# Esoterica Blackpool Review



## Desertlifter (Feb 22, 2011)

Esoterica....anything seems to be good. Good smoking, good tasting. Good. 

And often a right bastard to find. Blackpool is not among the rare, but as I'd not had the pleasure I requested a sample, which TheRooster was so generous to provide. Not only did he send me a sample, but he did so in the finest Puff tradition. I set it aside for a morning in which I had time to get an initial taste, which was today.

My Bjarne saucer has been feeling a bit neglected of late as I have been getting to know my "new" Stanwell, so I pulled her from my goodie bag and prepped her for flight. The tobacco? Black as a cavendish, smelling of sweet Virginia and a surprisingly subtle anise. Licorice is not a flavor/note from which one would expect subtlety, but it pulls it off here. It is there, but not overmuch. The tobacco itself was still clumping a bit after the trip from casa gallo, but was dry enough to burn, if barely. Nevertheless, being an esoterica blend it packed nicely. The char took a bit to make happen, but once I got things set the pipe took of with aplomb. Creamy smoke poured from the pipe that had an almost soft mouthfeel, and the initial note was sweet VA goodness. I detected almost none of the anise, but on the retrohale I got some of the sweeter end of that flavor. Not the almost spicy licorice flavor, but the sweetness that one notes on an initial bite.

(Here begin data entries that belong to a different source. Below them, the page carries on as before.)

(** * selsup: the parameter editor of [src/index.tsx]

    A shallow embedding of the editing core of the [ParamEditor] component:
    the reducer, the seeding of the working values, the validation pass, the
    renderer registry and the imperative handle, together with the way React
    re-runs the component body on every render.

    Conventions.
    - Parameter ids are integers ([Z]); values are text ([string]).
    - The error object [Record<number, string>] is a [gmap Z string].
    - The renderer object [Record<string, FC>] is a [gmap string Renderer].
    - A JavaScript array supplied by the host has an identity.  The only
      place where the component compares identities of host data is the
      dependency list of [useImperativeHandle], which holds [model.colors];
      the colour array is therefore a reference ([loc]) into a store of
      colour lists that the component never reads. *)

From Stdlib Require Import Ascii.
From stdpp Require Import gmap strings list fin_maps pretty.

Set Warnings "-register-all".

(** ** Data model (lines 16-61) *)

Inductive ParamKind :=
  | StringParam
  | NumberParam (min max : option Z)
  | SelectParam (options : list string).

Record Param := { id : Z; name : string; kind : ParamKind }.

(** The discriminant field [type] of the union [Param]. *)
Definition type (p : Param) : string :=
  match kind p with
  | StringParam => "string"
  | NumberParam _ _ => "number"
  | SelectParam _ => "select"
  end.

Record ParamValue := { paramId : Z; value : string }.

Module Color.
Record t := { id : Z; name : string; hex : string }.
End Color.

(** Identity of a colour array owned by the host. *)
Definition loc := nat.

(** The host's arrays of colours, by identity.  No definition of the
    component takes a store as an argument. *)
Definition ColorStore := loc -> list Color.t.

Record Model := { paramValues : list ParamValue; colors : loc }.

Inductive Renderer :=
  | StringParamEditor
  | NumberParamEditor
  | SelectParamEditor
  | HostRenderer (k : nat).

Record Props := {
  params : list Param;
  model : Model;
  renderers : option (gmap string Renderer)
}.

(** [type State = ParamValue[]] *)
Abbreviation State := (list ParamValue).

Inductive Action :=
  | CHANGE (paramId : Z) (value : string)
  | RESET (initial : list ParamValue).

(** ** The reducer (lines 62-71) *)

Definition reducer (state : State) (action : Action) : State :=
  match action with
  | CHANGE i v =>
      map (fun pv => if (paramId pv =? i)%Z
                     then {| paramId := paramId pv; value := v |}
                     else pv) state
  | RESET initial => initial
  end.

(** ** Seeding of the working values (lines 207-210) *)

Definition initialValues (ps : list Param) (m : Model) : list ParamValue :=
  map (fun param =>
         let found := find (fun pv => (paramId pv =? id param)%Z) (paramValues m) in
         {| paramId := id param;
            value := match found with Some f => value f | None => "" end |})
      ps.

(** ** Validation (lines 226-233) *)

(** [!pv.value] on a string: only the empty string is falsy. *)
Definition falsy (s : string) : bool :=
  match s with EmptyString => true | String _ _ => false end.

Definition validate_errs (values : State) : gmap Z string :=
  fold_left (fun errs pv =>
               if falsy (value pv) then <[paramId pv := "Required field"]> errs
               else errs)
            values ∅.

(** The pair of what [validate] hands to [setErrors] and what it returns. *)
Definition validate (values : State) : gmap Z string * bool :=
  let errs := validate_errs values in
  (errs, Nat.eqb (length (elements (dom errs))) 0).

(** ** Renderer registry (lines 192-196 and 244-246, 254) *)

Definition defaultRenderers : gmap string Renderer :=
  {[ "string" := StringParamEditor;
     "number" := NumberParamEditor;
     "select" := SelectParamEditor ]}.
(** How one call of [book_appointment] ends: the five [return]s of the
    source, with what was computed on the way to each. *)
Inductive outcome_of (w : World) (date_str start_time : string)
    (service_name : option string) (client_name phone email : string)
    (r : BookResult) (w' : World) : Prop :=
| BadTime :
    _normalize_time_to_hhmm start_time = Ok None ->
    r = mkBook false (Some MSG_BAD_TIME) None None None None None None None None ->
    w' = w ->
    outcome_of w date_str start_time service_name client_name phone email r w'
| ClosedDay st av :
    _normalize_time_to_hhmm start_time = Ok (Some st) ->
    check_availability w (Some date_str) service_name 10000 None = Ok av ->
    av_closed av = Some true ->
    r = mkBook false (Some MSG_CLOSED) None None None None None None None None ->
    w' = w ->
    outcome_of w date_str start_time service_name client_name phone email r w'
| NotAvailable st av :
    _normalize_time_to_hhmm start_time = Ok (Some st) ->
    check_availability w (Some date_str) service_name 10000 None = Ok av ->
    av_closed av <> Some true ->
    ~ In st (av_available av) ->
    r = mkBook false (Some MSG_NOT_AVAILABLE) None (Some (firstn 10 (av_available av)))
               (av_date av) None None service_name
               (Some (_get_service_minutes w service_name)) None ->
    w' = w ->
    outcome_of w date_str start_time service_name client_name phone email r w'
| JustTaken st av d fresh :
    _normalize_time_to_hhmm start_time = Ok (Some st) ->
    check_availability w (Some date_str) service_name 10000 None = Ok av ->
    In st (av_available av) ->
    av_date av = Some d ->
    fst (fst (_append_appointment set_list (others w) d st
                (_get_service_minutes w service_name) client_name phone email)) = false ->
    w' = others w ->
    check_availability w' (Some d) service_name 8 None = Ok fresh ->
    r = mkBook false
               (Some (snd (fst (_append_appointment set_list (others w) d st
                                  (_get_service_minutes w service_name)
                                  client_name phone email))))
               None (Some (av_available fresh)) (Some d) None None service_name
               (Some (_get_service_minutes w service_name)) None ->
    outcome_of w date_str start_time service_name client_name phone email r w'
| Booked st av d start_m :
    _normalize_time_to_hhmm start_time = Ok (Some st) ->
    check_availability w (Some date_str) service_name 10000 None = Ok av ->
    av_closed av <> Some true ->
    In st (av_available av) ->
    av_date av = Some d ->
    _time_to_minutes st = Ok start_m ->
    existsb (conflicts start_m (start_m + _get_service_minutes w service_name))
            (_get_taken_ranges_from_calendar (others w) d) = false ->
    let dur := _get_service_minutes w service_name in
    let end_time := _minutes_to_time (start_m + dur) in
    w' = _append_booking_record
           (set_appointments (others w)
              (<[d := stored_after (others w) d (st ++ "-" ++ end_time)]>
                 (appointments (others w))))
           d st end_time service_name dur client_name phone email ->
    r = mkBook true None (Some MSG_CONFIRMED) None (Some d) (Some st) (Some end_time)
               service_name (Some dur) (Some client_name) ->
    outcome_of w date_str start_time service_name client_name phone email r w'.

End Outcomes.

(** ** Sample data: the seed files of the application *)

Definition seed_working : Working :=
  mkWorking 15
    (list_to_map [("Mon", ["09:00-17:00"]); ("Tue", ["09:00-17:00"]);
                  ("Wed", ["09:00-17:00"]); ("Thu", ["09:00-17:00"]);
                  ("Fri", ["09:00-17:00"]); ("Sat", ["10:00-14:00"]); ("Sun", [])])
    ∅.

Definition seed_services : list Service :=
  [mkService "Basic Haircut" (Some 30); mkService "Skin Fade" (Some 45);
   mkService "Beard Trim" (Some 20)].

(** Monday 2025-11-03, 09:30, with an empty calendar. *)
Definition seed_world : World :=
  mkWorld seed_working seed_services ∅ [] (mkDatetime 2025 11 3 9 30).

(** [list(set(l))] in the order of first occurrence. *)
Definition set_list_first : list string -> list string := nodup String.string_dec.

(** Two bookings for the day after the sample Monday. *)
Definition sample_requests : list Request :=
  [mkRequest "tomorrow" "10:30" (Some "Skin Fade") "Ann" "555-0100" "ann@example.org";
   mkRequest "2025-11-04" "11.15 am" None "Bob" "555-0101" "bob@example.org"].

The licorice does show a bit more on the room note - I could actually smell it while I was smoking it, something that I can rarely do. It was never over the top with the smoke though, and I found Blackpool to be a mild and pleasant - albeit somewhat uncomplicated - smoke. As the bowl burned into the second half the sweetness abated somewhat and I could taste what I could best describe as gunpowder tea. Know the slightly acidic flavor that teas carry? That is what I noticed. Nice.

This was the fourth Esoterica that I have tried. Penzance and Stonehaven have both burned merrily in my pipes, and I absolutely LOVE Pembroke. Blackpool fails to disappoint, and deserves a spot in my rotation.


----------



## DanR (Nov 27, 2010)

Nice review. I'll have to add this one to my wishlist, and maybe Pembroke too.


----------



## Desertlifter (Feb 22, 2011)

DanR said:


> Nice review. I'll have to add this one to my wishlist, and maybe Pembroke too.


Can't recommend Pembroke enough. Know that tobacco that makes your eye twitch and then sends you into slouching, relaxing bliss? That's Pembroke for me. I LOVE THIS STUFF! 

Oh look - here's your address! Did that tickle?


----------



## DanR (Nov 27, 2010)

Desertlifter said:


> Can't recommend Pembroke enough. Know that tobacco that makes your eye twitch and then sends you into slouching, relaxing bliss? That's Pembroke for me. I LOVE THIS STUFF!
> 
> Oh look - here's your address! Did that tickle?


You're something else, Brian! Thanks!!

Looking at your cellar, it looks as though you could use some LGF for the November review. Incoming!


----------



## Dr. Plume (Sep 24, 2012)

Puffs finest tradition here. Nice review and to notch generosity!


----------



## AStateJB (Oct 13, 2011)

I really wish you people would stop reviewing and mentioning all of these tasty sounding baccies! :bitchslap: :lol:

Seriously though, nice review, Brian!


----------



## Desertlifter (Feb 22, 2011)

DanR said:


> You're something else, Brian! Thanks!!
> 
> Looking at your cellar, it looks as though you could use some LGF for the November review. Incoming!


Right back at ya - thanks! The sample of Pembroke that you "requested" is on its way. ipe:


----------